Fonts created for 3D Text for 3D modeling in Apple Motion really should have Em-squares much larger than 1000. The Truetype specification begins at about 2048 and can go as far as 8192 in apps like http://icomoon.io/app or http://Glyphter.com. If you are using these resources, dig into the Preferences and make sure you set this value to its maximum (on both sites, anything you set over this 8192 value will be automatically reverted to 8192 — tested!) If you’re using Fontographer, the maximum allowable em-square size is 8000. Other apps may be able to provide more resolution. Motion is relatively “low-poly” so the higher the resolution you can provide, the better quality you will be able to obtain from Motion modeling.

Therefore, the lines drawn (Ascender, Descender, Baseline, Basepoint vertical and AdvanceWidth) all relate to how the glyph in the inspector is placed at the insertion point in an application that accepts input from a keyboard. The glyph’s artist can do anything they want with that space, even go out of bounds (or create glyphs that will not advance the cursor).

The advanceWidth has been described above — it is merely the amount of horizontal distance the cursor will be moved once the current glyph is placed/rendered.

The leftSideBearing is the distance from the basepoint vertical (0-point) that the left edge of the glyph is drawn. This is a tangent absolute value of the leftmost “fill point” (not really a pixel – not to be thought of in terms of computer monitor screens). If this value is positive, the leftmost edge is to the right of the zero point. If negative, it “hangs” left of the zero point. In a common serif typeface, you may find the left edge of serifs will bleed over this line. In other symbols (and “drawings”) this will be an indicator of how far it will overlap with the previously placed glyph.

The rightSideBearing is not part of the Truetype specification, but it is relevant information for our 3D modeling fonts so it has been created after the fact. The rightSideBearing is the distance from the advanceWidth to the right edge of the character.
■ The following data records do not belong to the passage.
(* ===== verification/FileAlloc.v ===== *)
(** * Nodes are made on the way to a block (node.c: f2fs_get_dnode_of_data with ALLOC_NODE)

    A node that is made has no blocks, so the list of the file's blocks does not change. *)

From S2P Require Import Prelude FreeNid NatCache NodePath FileMap FileTree FileCut FileTrunc FileLookup.
#[local] Open Scope file_scope.

Section alloc.
Context {T : Type} `{BlockLaws T} (o : rest) (env : file_env) (i : node_inode) (Hi : inode_ok i) (Hplain : f2fs_compressed_file i = false).
Implicit Types (st : fsys T) (A Ns l fl : list Z) (h j : nat).
Notation acct := (acct o).
Notation N := NIDS_PER_BLOCK.
Notation B := (addrs_per_block i).
Notation D := (addrs_per_inode i).
Notation cap := (cap B).
Notation tree_flat := (tree_flat B).
Notation evolve := (evolve o i).
Notation owns := (owns o i).
Notation fevolve := (fevolve o i).
Notation owned := (owned o i).
Notation file_flat := (file_flat i).
Notation root_pos := (root_pos i).
Notation d := (Z.to_nat D).

(** ** A block more *)

Lemma inc_node_run st x m y : total_valid_block_count (cnt st) = x -> total_valid_node_count (cnt st) = m -> i_blocks (fi st) = y -> 0 <= x -> 0 <= m -> limits (cnt st) ->
  (exists st', inc_valid_node_count env false st = Some (inr tt, st') /\ counted st st' /\ total_valid_block_count (cnt st') = x + 1 /\ total_valid_node_count (cnt st') = m + 1 /\ i_blocks (fi st') = y + 8) \/
  (exists st' e, inc_valid_node_count env false st = Some (inl e, st') /\ (e = ENOSPC \/ exists v, e = Env v) /\ idle st st').
Proof.
  intros Hx Hm Hy Hx0 Hm0 [L1 L2 L3 L4 L5 L6]. unfold inc_valid_node_count. destruct (ask_run env Env st) as [E|(e & E)]; [|right; exists (tick st), (Env e); rewrite (bind_err _ _ _ _ _ E); split; [done|]; split; [right; by exists e|by exists 1%nat]].
  rewrite (bind_ok _ _ _ _ _ E). clear E. destruct (ask_run env (fun _ => ENOSPC) (tick st)) as [E|(e & E)]; [|right; exists (tick (tick st)), ENOSPC; rewrite (bind_err _ _ _ _ _ E); split; [done|]; split; [by left|by exists 2%nat]]. rewrite (bind_ok _ _ _ _ _ E). msteps. cbn [cnt tick]. rewrite Hx, Hm.
  set (c := cnt st) in *. assert (Hval : (if allow_reserved_blocks env then x +! current_reserved_blocks c +! 1 else x +! current_reserved_blocks c +! 1 +! root_reserved_blocks c) = x + current_reserved_blocks c + 1 + (if allow_reserved_blocks env then 0 else root_reserved_blocks c)) by (destruct (allow_reserved_blocks env); rewrite ?u32_small; rewrite ?u32_small; try lia; rewrite ?u32_small; lia).
  rewrite Hval. assert (Huser : (if cp_disabled c then user_block_count c -! unusable_block_count c else user_block_count c) <= user_block_count c) by (destruct (cp_disabled c); rewrite ?u32_small by lia; lia). set (user := if cp_disabled c then _ else _) in *. clearbody user.
  destruct (Z.ltb_spec user (x + current_reserved_blocks c + 1 + (if allow_reserved_blocks env then 0 else root_reserved_blocks c))) as [Hlt|Hge]; [right; exists (tick (tick st)), ENOSPC; split; [done|]; split; [by left|by exists 2%nat]|]. rewrite (u32_small (m + 1)) by lia.
  destruct (Z.ltb_spec (total_node_count c) (m + 1)); [right; exists (tick (tick st)), ENOSPC; split; [done|]; split; [by left|by exists 2%nat]|]. left. assert (Hx1 : x + 1 <= user_block_count c) by (destruct (allow_reserved_blocks env); lia).
  msteps. unfold f2fs_i_blocks_write, modify. eexists. split; [reflexivity|]. cbn. rewrite (u32_small (x + 1)) by lia. rewrite ?(u32_small (m + 1)) by lia. split; [|split; [done|split; [done|lia]]]. constructor; try done. constructor; cbn; rewrite ?u32_small by lia; try done; lia.
Qed.

(** ** A node is made *)

Definition alloc_error (e : errno) : Prop := e = ENOSPC \/ e = EPERM \/ exists v, e = Env v.
(** The piece of [descend] for an empty slot. *)
Definition make_node (parent : node_ref) (off nofs : Z) : M (S := T) (errno + Z) :=
  a <- catch f2fs_alloc_nid;;
  match a with
  | inl _ => ret (inl ENOSPC)
  | inr n => p <- catch (f2fs_new_node_page env n nofs);; match p with inl e => f2fs_alloc_nid_failed env n;; ret (inl e) | inr _ => set_nid parent off n;; f2fs_alloc_nid_done n;; ret (inr n) end
  end.
Lemma concat_nulls (n c : nat) : concat (tree_flat (∅ : gmap Z node_page) c <$> replicate n 0) = nulls (n * cap c).
Proof. induction n as [|n IH]; [done|]. cbn [replicate fmap list_fmap concat]. rewrite flat_zero. fold (fmap (tree_flat (∅ : gmap Z node_page) c) (replicate n 0)). rewrite IH, <-replicate_add. done. Qed.
Lemma fresh_tree P h q n : n <> 0 -> let P' := <[n := {| words := replicate (Z.to_nat page_words) 0; ofs_of_node := q |}]> P in tree_ok P' h q n /\ tree_flat P' h n = nulls (cap h) /\ tree_nids P' h n = [n].
Proof.
  intros Hn P'. destruct words_fit as [W1 W2]. pose proof nids_range as HN. assert (Ep : P' !! n = Some {| words := replicate (Z.to_nat page_words) 0; ofs_of_node := q |}) by apply lookup_insert_eq. assert (Hz : forall m k c, replicate m 0 !! k = Some c -> c = 0) by (intros m k c Hc; by apply lookup_replicate in Hc as [-> _]).
  split; [|split].
  - assert (Hall : exists p, P' !! n = Some p /\ lenZ (words p) = page_words /\ ofs_of_node p = q /\ match h with O => True | Datatypes.S h' => forall k c, (k < Z.to_nat N)%nat -> words p !! k = Some c -> tree_ok P' h' (child_ofs h q (Z.of_nat k)) c end).
    { eexists. split; [exact Ep|]. cbn. rewrite length_replicate. split; [lia|]. split; [done|]. destruct h; [done|]. intros k c _ Hc. apply Hz in Hc as ->. apply ok_zero. }
    destruct h; by right.
  - rewrite (flat_page B _ h n _ Hn Ep). cbn [words]. destruct h as [|h].
    + rewrite take_replicate, Nat.min_l by (pose proof (block_fits i Hi Hplain); lia). cbn [FileTree.cap]. by rewrite <-null_zero.
    + rewrite take_replicate, Nat.min_l by lia. rewrite (chunks_ext _ (tree_flat (∅ : gmap Z node_page) h)), concat_nulls; [done|]. intros c Hc. apply list_elem_of_lookup in Hc as [k Hc]. apply Hz in Hc as ->. by rewrite !flat_zero.
  - rewrite (nids_page _ h n _ Hn Ep). f_equal. destruct h as [|h]; [done|]. cbn [words]. rewrite take_replicate. induction (Z.to_nat N `min` Z.to_nat page_words)%nat as [|w IH]; [done|]. cbn. rewrite nids_zero. exact IH.
Qed.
Why is this information important? Along with the leftSideBearing, it will give you accurate information for how the character is placed with respect to the advanceWidth. Although this information is easily obtained by using the xMax value vs the basepoint (zero-width glyphs) or the advanceWidth, I just did the math for you for convenience!
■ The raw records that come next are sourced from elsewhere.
(* ===== verification/FileWitnesses.v ===== *)
(** * Concrete runs of the block map of a file *)

From S2P Require Import Prelude FreeNid NatCache NodePath FileMap FileTree FileCut FileTrunc FileLookup FileOps FileHistory FileEvict FileSeg.
From S2P Require SegState SegData SegSystem SegWitnesses.
#[local] Open Scope file_scope.

(** ** A small file system *)

(** Two addresses in the inode, four in each direct node, three ids in an indirect node: places for 70
    blocks, files of up to 68. *)
#[local] Existing Instance SegWitnesses.seg_nats.
#[local] Instance file_nodes : F2fsFsNode.
Proof. refine {| NIDS_PER_BLOCK := 3; DEF_ADDRS_PER_BLOCK := 4; NODE_DIR1_BLOCK := 100; NODE_DIR2_BLOCK := 101; NODE_IND1_BLOCK := 102; NODE_IND2_BLOCK := 103; NODE_DIND_BLOCK := 104 |}; lia. Defined.
#[local] Instance file_format : FileFormat.
Proof. refine {| page_words := 4; COMPRESS_ADDR := 4294967294; XATTR_NODE_OFFSET := 536870911; F2FS_ROOT_INO := 3 |}; cbn; lia. Defined.

(** A layer of blocks that hands out one after the other. *)
#[local] Instance next_ops : BlockOps (gset Z * Z) := {|
  bl_invalidate s a := if a =? NEW_ADDR then Some s else if decide (a ∈ s.1) then Some (s.1 ∖ {[a]}, s.2) else None;
  bl_write s old _ := Some (({[s.2]} ∪ s.1) ∖ {[old]}, s.2 + 1, s.2);
  f2fs_is_valid_blkaddr s a := bool_decide (a ∈ s.1) |}.
Definition next_ok (s : gset Z * Z) : Prop := 1000 <= s.2 <= 4000000000 /\ forall a, a ∈ s.1 -> 1000 <= a < s.2.
Definition next_live (s : gset Z * Z) (a : Z) : Prop := a ∈ s.1.
Definition next_ready (s : gset Z * Z) : Prop := s.2 < 4000000000.
Lemma next_data a : 1000 <= a < 4000000000 -> is_data_addr a = true.
Proof. intros Ha. apply data_not. cbn. lia. Qed.
Lemma next_live_data s a : next_ok s -> next_live s a -> is_data_addr a = true /\ f2fs_is_valid_blkaddr s a = true.
Proof. intros [Hs Hl] Ha. split; [apply next_data; specialize (Hl a Ha); lia|by apply bool_decide_eq_true]. Qed.
Lemma next_take s a : next_ok s -> next_live s a -> exists s', bl_invalidate s a = Some s' /\ next_ok s' /\ (forall b, next_live s' b <-> next_live s b /\ b <> a).
Proof.
  intros [Hs Hl] Ha. unfold next_live in *. pose proof (Hl a Ha). cbn. rewrite (proj2 (Z.eqb_neq a _)) by lia. rewrite decide_True by done. eexists. split; [done|]. split; [|set_solver]. split; [done|]. cbn. intros b Hb. apply Hl. set_solver.
Qed.
Lemma next_give s old (sum : bool * Z * Z * Z) : next_ok s -> next_ready s -> old = NEW_ADDR \/ next_live s old ->
  exists s' new, bl_write s old sum = Some (s', new) /\ next_ok s' /\ ~ next_live s new /\ (forall b, next_live s' b <-> (b = new \/ next_live s b) /\ b <> old) /\ is_data_addr new = true.
Proof.
  intros [Hs Hl] Hr Hold. unfold next_live, next_ready in *. eexists _, _. split; [done|]. split; [|split; [intros Ha%Hl; lia|split; [set_solver|apply next_data; lia]]].
  split; [cbn; lia|]. cbn. intros a Ha. assert (a = s.2 \/ a ∈ s.1) as [->|Hin%Hl] by set_solver; lia.
Qed.
#[local] Instance next_laws : BlockLaws (gset Z * Z) := {| bl_data := next_live_data; bl_none := fun s _ => eq_refl; bl_take := next_take; bl_give := next_give |}.

(** ** A file without blocks, with a node of attributes, beside a block of another file *)

Definition w_shape : node_inode := {| cur_addrs := 2; f2fs_compressed_file := false; i_cluster_size := 4 |}.
Definition w_inode : file_inode := {| ino := 5; shape := w_shape; extra_isize := 1; i_addr := [77; 0; 0; 88]; i_nid := [0; 0; 0; 0; 0]; inline_data := None; i_blocks := 8; i_compr_blocks := 0; i_xnid := 7; no_alloc := false; first_block_written := false |}.
Definition w_pages : gmap Z node_page := {[7 := {| words := [0; 0; 0; 0]; ofs_of_node := XATTR_NODE_OFFSET |}]}.
Definition w_nat (a b : Z) : gmap Z f2fs_nat_entry := {[5 := {| ne_ino := 5; block_addr := a; version := 0 |}; 7 := {| ne_ino := 5; block_addr := b; version := 0 |}]}.
Definition w_state : fsys (gset Z * Z) := {| fi := w_inode; pages := w_pages; nat_tab := w_nat 1700 1600; free_nids := seqZ 10 30; prealloc := ∅; max_nid := 1000;
  cnt := {| total_valid_block_count := 3; total_valid_node_count := 2; total_valid_inode_count := 1; alloc_valid_block_count := 0; user_block_count := 1000; current_reserved_blocks := 0; reserved_blocks := 0; root_reserved_blocks := 0; unusable_block_count := 0; total_node_count := 900; cp_disabled := false |};
  blocks := ({[1500; 1600; 1700]}, 2000); ext_log := []; need_fsck := false; ticks := 0 |}.
Definition w_rest : rest := {| o_blocks := 2; o_nodes := 1; o_iblocks := 0; o_live := fun a => a = 1500 \/ a = 1700; o_addr := fun n => if n =? 5 then Some 1700 else None |}.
I want to design fonts for 3D models. Do I really need to know all of this?

Nope. Design your font glyphs so that they basically overlay each other in the same space just like old-fashioned cell animation. Be mindful of “center positions” in that space (very important in rotations). Accessory glyphs where alignment isn’t imperative, can have any placement. The main thing you want to avoid in Motion is having to adjust the Anchor point of your model pieces. (There’s a way around this problem for certain types of glyphs, but that’s for another article!) Modeling in Motion is easy!